◆ **WHAT NEEDS TO BE DONE**
Each line below that contains the word "whether" must be copied.

***** RECORDS FOR THE EXERCISE *****

(** ** [datetime.strptime(s, '%Y-%m-%d').date()]

    The format is matched as CPython's [_strptime] does on ASCII text:
    [%Y] is four digits, [%m] is [1[0-2]|0[1-9]|[1-9]], [%d] is
    [3[01]|[12]\d|0[1-9]|[1-9]| [1-9]], the whole string must be
    consumed, and the triple must be a date; anything else raises
    [ValueError], rendered here as [None]. *)

Definition digit (c : ascii) : option Z :=
  let n := Z.of_N (N_of_ascii c) in
  if (48 <=? n) && (n <=? 57) then Some (n - 48) else None.

Definition parse_year (s : string) : option (Z * string) :=
  match s with
  | String a (String b (String c (String d rest))) =>
      match digit a, digit b, digit c, digit d with
      | Some a, Some b, Some c, Some d => Some (a * 1000 + b * 100 + c * 10 + d, rest)
      | _, _, _, _ => None
      end
  | _ => None
  end.

(** [%m] followed by the literal [-]: the two-character alternatives
    are tried first, then the single digit. *)
Definition parse_month_dash (s : string) : option (Z * string) :=
  let two :=
    match s with
    | String a (String b (String "-" rest)) =>
        match digit a, digit b with
        | Some 1, Some b => if b <=? 2 then Some (10 + b, rest) else None
        | Some 0, Some b => if 1 <=? b then Some (b, rest) else None
        | _, _ => None
        end
    | _ => None
    end in
  let one :=
    match s with
    | String a (String "-" rest) =>
        match digit a with
        | Some a => if 1 <=? a then Some (a, rest) else None
        | None => None
        end
    | _ => None
    end in
  match two with Some r => Some r | None => one end.

(** [%d] followed by the end of the string. *)
Definition parse_day_end (s : string) : option Z :=
  match s with
  | String a (String b EmptyString) =>
      match digit a, digit b with
      | Some 3, Some b => if b <=? 1 then Some (30 + b) else None
      | Some 0, Some b => if 1 <=? b then Some b else None
      | Some a, Some b => if (1 <=? a) && (a <=? 2) then Some (a * 10 + b) else None
      | None, Some b => if Ascii.eqb a " " && (1 <=? b) then Some b else None
      | _, None => None
      end
  | String a EmptyString =>
      match digit a with
      | Some a => if 1 <=? a then Some a else None
      | None => None
      end
  | _ => None
  end.

Definition strptime_ymd (s : string) : option Date.t :=
  match parse_year s with
  | Some (y, String "-" rest) =>
      match parse_month_dash rest with
      | Some (m, rest') =>
          match parse_day_end rest' with
          | Some d => let dt := Date.mk y m d in if Date.valid dt then Some dt else None
          | None => None
          end
      | None => None
      end
  | _ => None
  end.

(** ** Rows of [payment_requests]

    One field per column of the CREATE TABLE statement of
    [init_database]. [cfo_approved] is the INTEGER flag (0 or 1). *)

Module PR.

Record t := mk {
  id : Z;
  provider_name : string;
  provider_id : option string;
  purchase_order_number : option string;
  np_type : option string;
  np_number : option string;
  amount : Q;
  payment_type : string;
  payment_method : string;
  payment_term : option string;
  agreed_payment_date : option string;
  mockup_path : option string;
  invoice_path : option string;
  requested_by : string;
  status : string;
  cfo_approved : Z;
  cfo_approved_by : option string;
  cfo_approved_at : option Z;
  admin_notes : option string;
  payment_proof_path : option string;
  created_at : Z;
  updated_at : Z;
  completed_at : option Z
}.

(** Column assignments of the UPDATE statements. *)

Definition set_status (v : string) (r : t) : t :=
  mk (id r) (provider_name r) (provider_id r) (purchase_order_number r)
     (np_type r) (np_number r) (amount r) (payment_type r) (payment_method r)
     (payment_term r) (agreed_payment_date r) (mockup_path r) (invoice_path r)
     (requested_by r) v (cfo_approved r) (cfo_approved_by r)
     (cfo_approved_at r) (admin_notes r) (payment_proof_path r)
     (created_at r) (updated_at r) (completed_at r).

Definition set_cfo_approved (v : Z) (r : t) : t :=
  mk (id r) (provider_name r) (provider_id r) (purchase_order_number r)
     (np_type r) (np_number r) (amount r) (payment_type r) (payment_method r)
     (payment_term r) (agreed_payment_date r) (mockup_path r) (invoice_path r)
     (requested_by r) (status r) v (cfo_approved_by r)
     (cfo_approved_at r) (admin_notes r) (payment_proof_path r)
     (created_at r) (updated_at r) (completed_at r).

Definition set_cfo_approved_by (v : option string) (r : t) : t :=
  mk (id r) (provider_name r) (provider_id r) (purchase_order_number r)
     (np_type r) (np_number r) (amount r) (payment_type r) (payment_method r)
     (payment_term r) (agreed_payment_date r) (mockup_path r) (invoice_path r)
     (requested_by r) (status r) (cfo_approved r) v
     (cfo_approved_at r) (admin_notes r) (payment_proof_path r)
     (created_at r) (updated_at r) (completed_at r).

Definition set_cfo_approved_at (v : option Z) (r : t) : t :=
  mk (id r) (provider_name r) (provider_id r) (purchase_order_number r)
     (np_type r) (np_number r) (amount r) (payment_type r) (payment_method r)
     (payment_term r) (agreed_payment_date r) (mockup_path r) (invoice_path r)
     (requested_by r) (status r) (cfo_approved r) (cfo_approved_by r)
     v (admin_notes r) (payment_proof_path r)
     (created_at r) (updated_at r) (completed_at r).

Definition set_admin_notes (v : option string) (r : t) : t :=
  mk (id r) (provider_name r) (provider_id r) (purchase_order_number r)
     (np_type r) (np_number r) (amount r) (payment_type r) (payment_method r)
     (payment_term r) (agreed_payment_date r) (mockup_path r) (invoice_path r)
     (requested_by r) (status r) (cfo_approved r) (cfo_approved_by r)
     (cfo_approved_at r) v (payment_proof_path r)
     (created_at r) (updated_at r) (completed_at r).

Definition set_payment_proof_path (v : option string) (r : t) : t :=
  mk (id r) (provider_name r) (provider_id r) (purchase_order_number r)
     (np_type r) (np_number r) (amount r) (payment_type r) (payment_method r)
     (payment_term r) (agreed_payment_date r) (mockup_path r) (invoice_path r)
     (requested_by r) (status r) (cfo_approved r) (cfo_approved_by r)
     (cfo_approved_at r) (admin_notes r) v
     (created_at r) (updated_at r) (completed_at r).

Definition set_updated_at (v : Z) (r : t) : t :=
  mk (id r) (provider_name r) (provider_id r) (purchase_order_number r)
     (np_type r) (np_number r) (amount r) (payment_type r) (payment_method r)
     (payment_term r) (agreed_payment_date r) (mockup_path r) (invoice_path r)
     (requested_by r) (status r) (cfo_approved r) (cfo_approved_by r)
     (cfo_approved_at r) (admin_notes r) (payment_proof_path r)
     (created_at r) v (completed_at r).

Definition set_completed_at (v : option Z) (r : t) : t :=
  mk (id r) (provider_name r) (provider_id r) (purchase_order_number r)
     (np_type r) (np_number r) (amount r) (payment_type r) (payment_method r)
     (payment_term r) (agreed_payment_date r) (mockup_path r) (invoice_path r)
     (requested_by r) (status r) (cfo_approved r) (cfo_approved_by r)
     (cfo_approved_at r) (admin_notes r) (payment_proof_path r)
     (created_at r) (updated_at r) v.

(** The columns that no UPDATE of [database.py] assigns. *)
Definition same_request_data (r r' : t) : Prop :=
  id r' = id r /\ provider_name r' = provider_name r /\
  provider_id r' = provider_id r /\
  purchase_order_number r' = purchase_order_number r /\
  np_type r' = np_type r /\ np_number r' = np_number r /\
  amount r' = amount r /\ payment_type r' = payment_type r /\
  payment_method r' = payment_method r /\ payment_term r' = payment_term r /\
  agreed_payment_date r' = agreed_payment_date r /\
  mockup_path r' = mockup_path r /\ invoice_path r' = invoice_path r /\
  requested_by r' = requested_by r /\ created_at r' = created_at r.

End PR.

(** ** The database

    [payment_requests] is keyed by the primary key; [sqlite_sequence] is the
    largest key ever handed out, as the AUTOINCREMENT column records it
    in [sqlite_sequence]. *)

Record database := {
  payment_requests : gmap Z PR.t;
  sqlite_sequence : Z
}.

Definition empty_database : database :=
  {| payment_requests := ∅; sqlite_sequence := 0 |}.

(** [UPDATE payment_requests SET ... WHERE id = ?] followed by
    [cursor.rowcount > 0]: the assignment is applied to the row with the
    key, if there is one, and the result tells whether a row matched. *)
Definition update_where_id (request_id : Z) (assign : PR.t -> PR.t)
    (db : database) : bool * database :=
  match payment_requests db !! request_id with
  | Some r =>
      (true, {| payment_requests := <[request_id := assign r]> (payment_requests db);
                sqlite_sequence := sqlite_sequence db |})
  | None => (false, db)
  end.

(** Python truthiness of an optional string: [None] and the empty
    string are false. *)
Definition truthy (o : option string) : bool :=
  match o with
  | Some s => negb (String.eqb s "")
  | None => false
  end.

(** [x or default] on strings. *)
Definition str_or (o : option string) (default : string) : string :=
  match o with
  | Some s => if String.eqb s "" then default else s
  | None => default
  end.

(** SQL [a || b] and [COALESCE(a, b)] on nullable text. *)
Definition sql_concat (a b : option string) : option string :=
  match a, b with
  | Some x, Some y => Some (x ++ y)%string
  | _, _ => None
  end.

Definition coalesce (a b : option string) : option string :=
  match a with
  | Some _ => a
  | None => b
  end.

(** *** Sorting

    Python's [sorted(l, key=...)] is stable; so is this insertion sort:
    an element is placed before the first one whose key is not smaller.
    The same function renders ORDER BY, whose order among equal keys SQL
    leaves open. *)

Fixpoint insert_by {A : Type} (key : A -> Z) (x : A) (l : list A) : list A :=
  match l with
  | [] => [x]
  | y :: l' => if key x <=? key y then x :: l else y :: insert_by key x l'
  end.

Definition sorted_by {A : Type} (key : A -> Z) (l : list A) : list A :=
  foldr (insert_by key) [] l.

Definition key_le {A : Type} (key : A -> Z) (a b : A) : Prop := key a <= key b.

(** *** [create_payment_request]

    The argument is a Python dict. For each key the model records
    whether it is present and, if so, its value, which may be [None];
    values are taken at the type of the column they are bound to. *)

Inductive entry (A : Type) : Type :=
| Missing : entry A
| Given : option A -> entry A.
Arguments Missing {A}.
Arguments Given {A} _.

Record request_data := {
  d_provider_name : entry string;
  d_provider_id : entry string;
  d_purchase_order_number : entry string;
  d_np_type : entry string;
  d_np_number : entry string;
  d_amount : entry Q;
  d_payment_type : entry string;
  d_payment_method : entry string;
  d_payment_term : entry string;
  d_agreed_payment_date : entry string;
  d_mockup_path : entry string;
  d_invoice_path : entry string;
  d_requested_by : entry string
}.

Inductive exn : Type :=
| KeyError (key : string)
| IntegrityError (column : string).

Inductive result (A : Type) : Type :=
| Ok : A -> result A
| Raise : exn -> result A.
Arguments Ok {A} _.
Arguments Raise {A} _.

#[global] Instance result_ret : MRet result := fun A a => Ok a.

#[global] Instance result_bind : MBind result := fun A B k m =>
  match m with
  | Ok a => k a
  | Raise e => Raise e
  end.

(** [data[key]] *)
Definition subscript {A : Type} (key : string) (e : entry A) : result (option A) :=
  match e with
  | Given v => Ok v
  | Missing => Raise (KeyError key)
  end.

(** [data.get(key)] *)
Definition dict_get {A : Type} (e : entry A) : option A :=
  match e with
  | Given v => v
  | Missing => None
  end.

(** A NOT NULL column refuses NULL. *)
Definition not_null {A : Type} (column : string) (v : option A) : result A :=
  match v with
  | Some a => Ok a
  | None => Raise (IntegrityError column)
  end.

(** The largest key in the table (0 when it is empty). *)
Definition max_rowid (m : gmap Z PR.t) : Z :=
  foldr (fun kv acc => Z.max kv.1 acc) 0 (map_to_list m).

(** The key an AUTOINCREMENT column gives to a new row. *)
Definition next_rowid (db : database) : Z :=
  Z.max (sqlite_sequence db) (max_rowid (payment_requests db)) + 1.

Definition create_payment_request (data : request_data) (now : Z)
    (db : database) : result (Z * database) :=
  (* the parameter tuple, evaluated left to right *)
  provider_name ← subscript "provider_name" (d_provider_name data);
  let provider_id := dict_get (d_provider_id data) in
  let purchase_order_number := dict_get (d_purchase_order_number data) in
  let np_type := dict_get (d_np_type data) in
  let np_number := dict_get (d_np_number data) in
  amount ← subscript "amount" (d_amount data);
  payment_type ← subscript "payment_type" (d_payment_type data);
  payment_method ← subscript "payment_method" (d_payment_method data);
  let payment_term := dict_get (d_payment_term data) in
  let agreed_payment_date := dict_get (d_agreed_payment_date data) in
  let mockup_path := dict_get (d_mockup_path data) in
  let invoice_path := dict_get (d_invoice_path data) in
  requested_by ← subscript "requested_by" (d_requested_by data);
  (* the INSERT, with the NOT NULL constraints and the column defaults *)
  provider_name ← not_null "provider_name" provider_name;
  amount ← not_null "amount" amount;
  payment_type ← not_null "payment_type" payment_type;
  payment_method ← not_null "payment_method" payment_method;
  requested_by ← not_null "requested_by" requested_by;
  let request_id := next_rowid db in
  let row :=
    PR.mk request_id provider_name provider_id purchase_order_number
      np_type np_number amount payment_type payment_method payment_term
      agreed_payment_date mockup_path invoice_path requested_by
      "pendiente" 0 None None None None now now None in
  Ok (request_id,
      {| payment_requests := <[request_id := row]> (payment_requests db);
         sqlite_sequence := request_id |}).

*****

◆ **WRITTEN ANSWER**
    key, if there is one, and the result tells whether a row matched. *)
    whether it is present and, if so, its value, which may be [None];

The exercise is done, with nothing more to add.